Her sabah yorgun uyanmak, işe başlamak için kendini zorlamak ya da hayattan aldığın keyfin gitgide azalması… Tüm bunlar sana tanıdık geliyorsa, yalnız değilsin. Giderek artan sayıda insan, modern yaşamın görünmez yüküyle baş etmeye çalışıyor: Tükenmişlik sendromu.
Peki, Tükenmişlik Sendromu Nedir?
İlk kez 1970’li yıllarda tanımlanan tükenmişlik, bugün artık iş yaşamıyla sınırlı olmayan çok daha geniş bir psikolojik sorun. WHO (Dünya Sağlık Örgütü), bunu iş temelli kronik stresin kontrol edilememesi sonucu gelişen bir sendrom olarak tanımlıyor. Temel belirtileri ise:
sürekli yorgunluk ve enerji kaybı,işe karşı isteksizlik, başarı hissinin azalması ,fiziksel ağrılar, uyku sorunları,konsantrasyon bozukluğu.

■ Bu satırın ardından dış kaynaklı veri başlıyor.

(** * A shallow embedding of [advanced-vector/vector.h]

    The header defines two class templates: [RawMemory<T>], the owner of
    one raw allocation, and [Vector<T>], a growable array built on it.

    The embedding keeps the structure of the source.

    - The element type [T] and the traits the code branches on
      ([is_nothrow_move_constructible], [is_copy_constructible]) are a
      type class, [Elem].  Every special member of [T] may throw, which
      is the result [None].  A type without move members is copied
      where the source writes a move, and those copies are counted.
    - The arguments of [PushBack], [EmplaceBack], [Emplace] and
      [Insert] say whether they refer to an object of the free store:
      an rvalue that does, such as [std::move(v[0])], leaves that
      object moved-from.
    - The free store is explicit: operator new creates a block of raw
      slots, placement new makes an object live in a slot, a destructor
      call makes the slot raw again, operator delete releases a block.
      Pointers are a block and a signed slot offset.
    - Methods run in a state-and-failure monad whose results are normal
      return, a C++ exception in flight, or undefined behaviour.
    - [size_t] values are element counts of allocations that exist, so
      their arithmetic is exact in [Z]; a count that the source would
      obtain by unsigned wrap-around of a negative difference is treated
      as undefined behaviour (the loop would run off the buffer).  [int]
      is 32 bits wide and the narrowing [int position = pos - begin()]
      is written out with its wrap-around.
    - operator new hands out the number of slots it is asked for and
      does not fail.  The byte count [n * sizeof(T)] of [Allocate] is
      taken as exact: where the caller chooses [n], the theorems
      assume that the product fits in [size_t] ([fits_size_t]).
    - A failed assertion is treated like undefined behaviour: the run
      has no result. *)

From Stdlib Require Import ZArith List Lia Bool.
Import ListNotations.
Local Open Scope Z_scope.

Nöropsikolojik araştırmalar, tükenmişliğin sadece duygusal değil, beyinsel bir yük olduğunu da ortaya koyuyor. Bu kişilerde: Amigdala (kaygı merkezi) daha fazla çalışıyor, prefrontal korteks (karar verme, planlama) zayıflıyor, kronik stresin etkisiyle kortizol seviyesi sürekli yüksek kalıyor. Yani sadece “yorgun” değiliz; karar veremeyen, motive olamayan, sağlıklı düşünemeyen sistemlerimiz çökmeye başlıyor.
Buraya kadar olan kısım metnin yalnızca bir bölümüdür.